*** Begin section ***

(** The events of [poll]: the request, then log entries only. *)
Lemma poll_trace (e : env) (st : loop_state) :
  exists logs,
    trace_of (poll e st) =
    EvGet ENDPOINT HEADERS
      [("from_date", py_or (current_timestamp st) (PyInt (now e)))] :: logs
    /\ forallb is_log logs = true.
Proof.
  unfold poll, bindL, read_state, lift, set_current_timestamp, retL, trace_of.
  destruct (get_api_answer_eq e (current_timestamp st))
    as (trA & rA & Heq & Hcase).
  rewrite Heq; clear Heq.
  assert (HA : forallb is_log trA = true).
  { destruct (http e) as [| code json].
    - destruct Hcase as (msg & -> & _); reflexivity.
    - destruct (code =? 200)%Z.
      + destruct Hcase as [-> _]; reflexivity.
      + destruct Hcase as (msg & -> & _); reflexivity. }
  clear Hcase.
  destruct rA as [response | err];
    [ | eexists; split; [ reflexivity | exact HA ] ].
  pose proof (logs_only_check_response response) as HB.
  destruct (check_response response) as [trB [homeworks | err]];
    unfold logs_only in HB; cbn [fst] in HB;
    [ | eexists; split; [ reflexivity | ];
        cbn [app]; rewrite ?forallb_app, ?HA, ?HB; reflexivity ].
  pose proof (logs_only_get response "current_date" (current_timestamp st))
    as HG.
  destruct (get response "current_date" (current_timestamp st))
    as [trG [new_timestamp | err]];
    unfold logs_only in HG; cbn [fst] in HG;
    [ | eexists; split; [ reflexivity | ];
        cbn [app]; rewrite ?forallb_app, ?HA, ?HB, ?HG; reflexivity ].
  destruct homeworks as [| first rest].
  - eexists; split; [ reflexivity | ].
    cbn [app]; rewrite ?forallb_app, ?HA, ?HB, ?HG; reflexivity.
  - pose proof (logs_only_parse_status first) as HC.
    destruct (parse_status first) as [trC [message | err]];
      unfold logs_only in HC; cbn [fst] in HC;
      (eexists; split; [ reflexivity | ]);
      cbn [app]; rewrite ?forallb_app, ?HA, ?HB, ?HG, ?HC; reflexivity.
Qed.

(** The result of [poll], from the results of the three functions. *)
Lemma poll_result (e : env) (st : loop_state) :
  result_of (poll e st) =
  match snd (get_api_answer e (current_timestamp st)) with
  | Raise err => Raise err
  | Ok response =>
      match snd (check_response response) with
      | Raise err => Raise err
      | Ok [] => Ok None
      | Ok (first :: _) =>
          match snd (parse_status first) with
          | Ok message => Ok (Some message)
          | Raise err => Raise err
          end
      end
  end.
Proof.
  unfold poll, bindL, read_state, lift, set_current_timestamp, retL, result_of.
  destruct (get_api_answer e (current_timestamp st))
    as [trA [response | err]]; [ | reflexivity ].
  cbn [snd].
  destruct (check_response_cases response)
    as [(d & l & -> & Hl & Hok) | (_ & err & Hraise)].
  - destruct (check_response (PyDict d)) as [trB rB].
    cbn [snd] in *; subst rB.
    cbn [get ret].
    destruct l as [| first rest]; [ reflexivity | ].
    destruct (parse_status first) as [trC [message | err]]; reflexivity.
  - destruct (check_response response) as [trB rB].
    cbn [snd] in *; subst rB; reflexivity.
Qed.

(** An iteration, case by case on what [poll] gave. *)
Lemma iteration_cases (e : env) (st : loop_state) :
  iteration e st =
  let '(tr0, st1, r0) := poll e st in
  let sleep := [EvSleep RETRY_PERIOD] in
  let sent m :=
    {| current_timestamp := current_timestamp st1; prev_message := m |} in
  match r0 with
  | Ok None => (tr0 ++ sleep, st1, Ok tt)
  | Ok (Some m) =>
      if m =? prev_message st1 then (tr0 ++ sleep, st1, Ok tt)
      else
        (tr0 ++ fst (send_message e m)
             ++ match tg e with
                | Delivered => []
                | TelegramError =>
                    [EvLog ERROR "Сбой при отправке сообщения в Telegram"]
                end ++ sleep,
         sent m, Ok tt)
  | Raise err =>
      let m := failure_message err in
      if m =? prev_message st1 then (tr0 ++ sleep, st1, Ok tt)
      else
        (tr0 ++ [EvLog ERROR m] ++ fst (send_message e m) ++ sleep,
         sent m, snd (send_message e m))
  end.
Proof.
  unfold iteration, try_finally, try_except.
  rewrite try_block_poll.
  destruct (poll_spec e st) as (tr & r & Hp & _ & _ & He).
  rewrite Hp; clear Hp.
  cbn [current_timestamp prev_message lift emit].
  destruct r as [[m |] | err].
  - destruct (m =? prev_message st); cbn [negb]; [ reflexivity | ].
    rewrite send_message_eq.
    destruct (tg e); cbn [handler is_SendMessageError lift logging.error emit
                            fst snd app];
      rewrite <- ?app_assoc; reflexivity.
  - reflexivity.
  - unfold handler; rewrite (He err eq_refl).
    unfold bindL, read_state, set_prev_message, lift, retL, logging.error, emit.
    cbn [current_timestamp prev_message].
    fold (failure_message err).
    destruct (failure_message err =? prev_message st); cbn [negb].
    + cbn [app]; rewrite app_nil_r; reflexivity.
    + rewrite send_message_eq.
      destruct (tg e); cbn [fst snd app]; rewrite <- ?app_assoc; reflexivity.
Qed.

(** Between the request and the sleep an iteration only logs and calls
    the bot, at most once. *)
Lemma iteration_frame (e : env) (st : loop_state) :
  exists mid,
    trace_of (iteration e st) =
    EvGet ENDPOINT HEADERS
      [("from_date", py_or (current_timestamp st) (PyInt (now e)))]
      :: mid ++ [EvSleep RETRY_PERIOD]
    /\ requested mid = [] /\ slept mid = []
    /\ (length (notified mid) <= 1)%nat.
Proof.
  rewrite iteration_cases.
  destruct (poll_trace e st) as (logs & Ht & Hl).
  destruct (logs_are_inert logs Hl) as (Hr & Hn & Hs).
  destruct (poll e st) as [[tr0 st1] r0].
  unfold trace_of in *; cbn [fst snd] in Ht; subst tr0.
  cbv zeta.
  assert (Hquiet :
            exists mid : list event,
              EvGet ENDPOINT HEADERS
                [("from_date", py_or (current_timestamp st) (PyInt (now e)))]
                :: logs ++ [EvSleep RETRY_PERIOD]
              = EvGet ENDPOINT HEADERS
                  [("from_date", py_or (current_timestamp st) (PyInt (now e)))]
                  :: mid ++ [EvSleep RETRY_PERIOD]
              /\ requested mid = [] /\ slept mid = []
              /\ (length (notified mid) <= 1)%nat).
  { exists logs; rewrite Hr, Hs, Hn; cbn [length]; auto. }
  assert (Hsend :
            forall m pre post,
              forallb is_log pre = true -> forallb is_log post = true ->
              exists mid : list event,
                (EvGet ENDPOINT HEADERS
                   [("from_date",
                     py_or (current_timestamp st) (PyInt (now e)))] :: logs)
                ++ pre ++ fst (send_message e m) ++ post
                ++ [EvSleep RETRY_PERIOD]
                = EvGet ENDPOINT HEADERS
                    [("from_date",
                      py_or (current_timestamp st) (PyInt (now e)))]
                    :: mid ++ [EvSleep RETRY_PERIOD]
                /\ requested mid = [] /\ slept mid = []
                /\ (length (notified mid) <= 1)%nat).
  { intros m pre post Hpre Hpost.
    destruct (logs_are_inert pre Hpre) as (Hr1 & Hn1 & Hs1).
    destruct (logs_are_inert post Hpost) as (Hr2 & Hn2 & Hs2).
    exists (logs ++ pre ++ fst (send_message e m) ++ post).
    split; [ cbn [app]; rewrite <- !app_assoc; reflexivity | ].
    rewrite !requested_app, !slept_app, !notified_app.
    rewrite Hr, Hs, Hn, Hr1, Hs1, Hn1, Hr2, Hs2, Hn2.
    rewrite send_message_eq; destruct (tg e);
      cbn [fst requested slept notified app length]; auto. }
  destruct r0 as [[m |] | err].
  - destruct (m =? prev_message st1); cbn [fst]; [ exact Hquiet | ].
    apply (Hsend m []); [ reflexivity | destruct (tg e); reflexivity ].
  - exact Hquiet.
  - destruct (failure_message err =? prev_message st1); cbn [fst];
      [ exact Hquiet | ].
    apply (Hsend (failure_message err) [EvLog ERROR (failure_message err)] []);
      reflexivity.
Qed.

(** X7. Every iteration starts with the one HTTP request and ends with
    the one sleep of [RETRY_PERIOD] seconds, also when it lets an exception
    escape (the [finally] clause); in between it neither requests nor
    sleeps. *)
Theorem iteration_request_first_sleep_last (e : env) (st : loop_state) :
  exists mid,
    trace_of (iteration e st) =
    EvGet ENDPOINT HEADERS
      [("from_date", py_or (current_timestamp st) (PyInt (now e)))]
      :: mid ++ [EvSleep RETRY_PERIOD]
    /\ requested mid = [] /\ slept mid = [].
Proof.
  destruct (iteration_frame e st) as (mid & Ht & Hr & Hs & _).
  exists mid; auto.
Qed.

*** End section ***

▸ Problem:
Start at the first line of the material and transcribe each line exactly, stopping once the line containing "destruct homeworks as [| first rest]." has been written.

▸ Reply:
(** The events of [poll]: the request, then log entries only. *)
Lemma poll_trace (e : env) (st : loop_state) :
  exists logs,
    trace_of (poll e st) =
    EvGet ENDPOINT HEADERS
      [("from_date", py_or (current_timestamp st) (PyInt (now e)))] :: logs
    /\ forallb is_log logs = true.
Proof.
  unfold poll, bindL, read_state, lift, set_current_timestamp, retL, trace_of.
  destruct (get_api_answer_eq e (current_timestamp st))
    as (trA & rA & Heq & Hcase).
  rewrite Heq; clear Heq.
  assert (HA : forallb is_log trA = true).
  { destruct (http e) as [| code json].
    - destruct Hcase as (msg & -> & _); reflexivity.
    - destruct (code =? 200)%Z.
      + destruct Hcase as [-> _]; reflexivity.
      + destruct Hcase as (msg & -> & _); reflexivity. }
  clear Hcase.
  destruct rA as [response | err];
    [ | eexists; split; [ reflexivity | exact HA ] ].
  pose proof (logs_only_check_response response) as HB.
  destruct (check_response response) as [trB [homeworks | err]];
    unfold logs_only in HB; cbn [fst] in HB;
    [ | eexists; split; [ reflexivity | ];
        cbn [app]; rewrite ?forallb_app, ?HA, ?HB; reflexivity ].
  pose proof (logs_only_get response "current_date" (current_timestamp st))
    as HG.
  destruct (get response "current_date" (current_timestamp st))
    as [trG [new_timestamp | err]];
    unfold logs_only in HG; cbn [fst] in HG;
    [ | eexists; split; [ reflexivity | ];
        cbn [app]; rewrite ?forallb_app, ?HA, ?HB, ?HG; reflexivity ].
  destruct homeworks as [| first rest].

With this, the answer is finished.